The Ancient World Unearthed at Ephesus Archaeological Museum in Selçuk, Turkey

The Ancient World Unearthed at Ephesus Archaeological Museum in Selçuk, Turkey

Don’t get me wrong, visiting Ephesus was incredible. The thought of standing in what was once the ancient world’s most important center of trade and commerce was mind-blowing. But let’s be honest about one thing. Today, much of it is just a big pile of rocks. I’m sorry, but it’s true.

Apart from a few intact structures like the Library of Celsus and the Temple of Hadrian, both of which have gone through considerable restoration, most of Ephesus now lies in ruin. “See that mound of rubble neatly arranged in rows over there? That’s the gymnasium! Marvelous isn’t it?!”

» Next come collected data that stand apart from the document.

(* ===== verification/Establish.v ===== *)
(** Establishing a connection for a request
    (src/crates/resocks5/src/server/connect/establish_connection/dial.rs and route.rs).

    A request tries its target's sticky routes, then the chains of the plan, then races
    the direct upstreams, within one budget of attempts. The rotators are a store that
    other requests change at every await ([others]).

    - it always comes to the race, or to a result ([establish_total]);
    - no route is tried twice, the budget is kept ([establish_budget]);
    - the plan leaves the direct fallback its share ([plan_keeps_reserve]);
    - the sticky cache after a connection ([chain_becomes_sticky]);
    - a request that is dropped, at whatever await, leaves what it had done by then
      ([establish_until]): some rotators ([establish_until_total]), those of the whole
      request if it was over ([establish_until_late]). *)
From S2P Require Import Prelude Text ProxyTypes Errors HostPort Stream Floats Rating Select Quarantine Ratings Sticky Rotator ChainPlan Upstream Dial PoolDial Hedged Probes.

Module Establish.
Import ChainPlan.

(** ** Data *)

(** One upstream a request may race through. *)
Record Candidate := mkCandidate {
  c_rotator : nat;
  c_proxy : ProxyConfig;
  cached : bool               (* it came from the target's sticky entry *)
}.

Inductive EstablishError :=
| BannedTarget
| MaxAttempts (max : nat) (target_addr : bytes)
| AllFailed (attempts : nat) (target_addr : bytes).

Section Establish.
Context {F : Type} `{Float F} {X : Type} `{PoolDial.PoolOps X}.
Variables (early_eof write_zero : IoError) (encode64 : bytes -> bytes) (pace : nat -> option N).
Variables (valid_name : bytes -> bool) (tls_connect : bytes -> Stream.conn X -> Stream.poll (result IoError unit) * Stream.conn X).
Variable has_connector : bool.
(** The configured pattern set. *)
Variable banned : bytes -> bool.
(** The gate levels, the exit rotators, and the network configuration. *)
Variables (gates : list (Z * nat)) (v6_rotator v4_rotator : option nat).
Variables (connect_timeout handshake_timeout hedge_delay : Z) (max_attempts : nat).
Variable target_addr : bytes.
Local Abbreviation Store := (list (Rotator.t F)).
(** What other requests make of the rotators during the [k]-th await; when the [k]-th
    report of the race comes; and the race's events. *)
Variables (others : nat -> Store -> Store) (report_time : nat -> Z).
Local Abbreviation U := (Dial.AnyUpstream (X := X)).
Variable events : list (Hedged.Event (U := U)).

Definition connect (config : ProxyConfig) : Dial.D ChainError U :=
  PoolDial.connect_chain early_eof write_zero encode64 pace valid_name tls_connect config target_addr
    handshake_timeout has_connector.

Definition exits : list nat := omap id [v6_rotator; v4_rotator].

(** The variables of the function; [dialled] is what [connect] was asked for. *)
Record St := mkSt {
  store : Store;
  world : Dial.world;
  attempts : nat;
  tried_routes : list ChainKey;
  plan : option ChainPlan.t;
  candidates : list Candidate;
  direct_reserve : nat;
  dialled : list ProxyConfig
}.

In all seriousness, it’s amazing that anything is even still here, considering that this ancient city is over 3,000 years old. On top of that, it receives over 2 million visitors annually. Speeding up the process of erosion and decay, that’s 2 million tourists touching and sitting and leaving their grimy buttmarks on Epehsus marble every year. Hey, they don’t call it “ruins” for nothing.

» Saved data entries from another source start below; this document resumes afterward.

Definition write_progress_bounded (buf : bytes) (w : Writer) : poll (result IoError SendProgress) * Writer :=
  if idle =? 0 then
    match write_all (length buf) buf w with
    | (None, w) => (Pending, w)
    | (Some (Err e), w) => (Ready (Err e), w)
    | (Some (Ok _), w) =>
        match ends (script (next w)) with
        | None => (Pending, spend 0 w)
        | Some (t, Err e) => (Ready (Err e), spend t w)
        | Some (t, Ok _) => (Ready (Ok Completed), log Flushed (spend t w))
        end
    end
  else
    match write_bounded (length buf) buf 0 w with
    | (None, _, w) => (Ready (Ok Stalled), w)
    | (Some (Err e), _, w) => (Ready (Err e), w)
    | (Some (Ok _), progress, w) =>
        match bounded progress w with
        | (None, _, w) => (Ready (Ok Stalled), w)
        | (Some (Err e), _, w) => (Ready (Err e), w)
        | (Some (Ok _), _, w) => (Ready (Ok Completed), log Flushed w)
        end
    end.

(** ** Fragments *)

(** [data.chunks(k)]. *)
Fixpoint chunks_loop (fuel k : nat) (data : bytes) : list bytes :=
  match data, fuel with
  | [], _ | _, O => []
  | _, S fuel => take k data :: chunks_loop fuel k (drop k data)
  end.
Definition chunks (k : nat) (data : bytes) : list bytes := chunks_loop (length data) k data.

Fixpoint send_chunks (delay_ms : Z) (cs : list bytes) (w : Writer) : poll (result IoError SendProgress) * Writer :=
  match cs with
  | [] => (Ready (Ok Completed), w)
  | c :: cs' =>
      match write_progress_bounded c w with
      | (Ready (Ok Completed), w) =>
          send_chunks delay_ms cs'
            (if 0 <? delay_ms then log (Paused delay_ms) (mkWriter (next w) (clock w + delay_ms * 1000000) (wire w)) else w)
      | stop => stop
      end
  end.

Definition send_possibly_fragmented (data : bytes) (cfg : FragmentSpec) (w : Writer)
    : poll (result IoError SendProgress) * Writer :=
  if negb (enabled cfg) || negb (is_tls_client_hello data) then write_progress_bounded data w
  else send_chunks (delay_ms cfg) (chunks (Nat.max (fragment_size cfg) 1) data) w.

(** ** What is on the wire *)

Definition accepted (ms : list Mark) : bytes :=
  concat (map (fun m => match m with Accepted bs => bs | _ => [] end) ms).

(** The bytes between flushes, and those after the last one. *)
Fixpoint segments (cur : bytes) (ms : list Mark) : list bytes * bytes :=
  match ms with
  | [] => ([], cur)
  | Accepted bs :: ms' => segments (cur ++ bs) ms'
  | Flushed :: ms' => let '(done, last) := segments [] ms' in (cur :: done, last)
  | Paused _ :: ms' => segments cur ms'
  end.

Definition only_bytes (ms : list Mark) : Prop := Forall (fun m => exists bs, m = Accepted bs) ms.

Lemma segments_bytes ms : forall cur rest, only_bytes ms ->
  segments cur (ms ++ rest) = segments (cur ++ accepted ms) rest.
Proof.
  induction ms as [|m ms IH]; intros cur rest Hm; [by rewrite app_nil_r|]. apply Forall_cons in Hm as [[bs ->] Hm].
  cbn. rewrite IH by done. by rewrite <- app_assoc.
Qed.

(** Written marks: some of [buf], all of it on success. *)
Definition writes_of (buf : bytes) (all : Prop) (w w' : Writer) : Prop :=
  exists ms, wire w' = wire w ++ ms /\ only_bytes ms /\ accepted ms `prefix_of` buf /\ (all -> accepted ms = buf).

Lemma writes_of_nothing buf (all : Prop) w w' : wire w' = wire w -> (all -> buf = []) -> writes_of buf all w w'.
Proof.
  intros E Hall. exists []. rewrite app_nil_r. split_and!; [done | constructor | apply prefix_nil |].
  intros H. by rewrite Hall.
Qed.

I have a good imagination but it was hard for me to see the Ephesus of old, not with all those selfie-taking tourists disrupting my view. With no body of water in sight and little more than a pile of rocks to inspire fantasy, it was hard to imagine it as the thriving seaport it once was. Which is why I think a visit to the Ephesus Archaeological Museum in Selçuk is a must. Its collection of well-preserved artifacts — many dating back to the city’s most glorious Hellenistic and Roman periods — helps put all that rubble into context.

How lucky were we? As it turns out, the museum had been closed for several years for renovation before opening again to the public earlier this year. I googled pictures of the old museum and this newly renovated version is much more modern. Entrance is 10TL.
Ephesus Archaeological Museum, Selçuk, Turkey

I didn’t notice this at the time but the exhibits are organized into eight rooms and one large courtyard. Visited in sequence, this is how I believe the exhibits were arranged. Please correct me if I’m wrong.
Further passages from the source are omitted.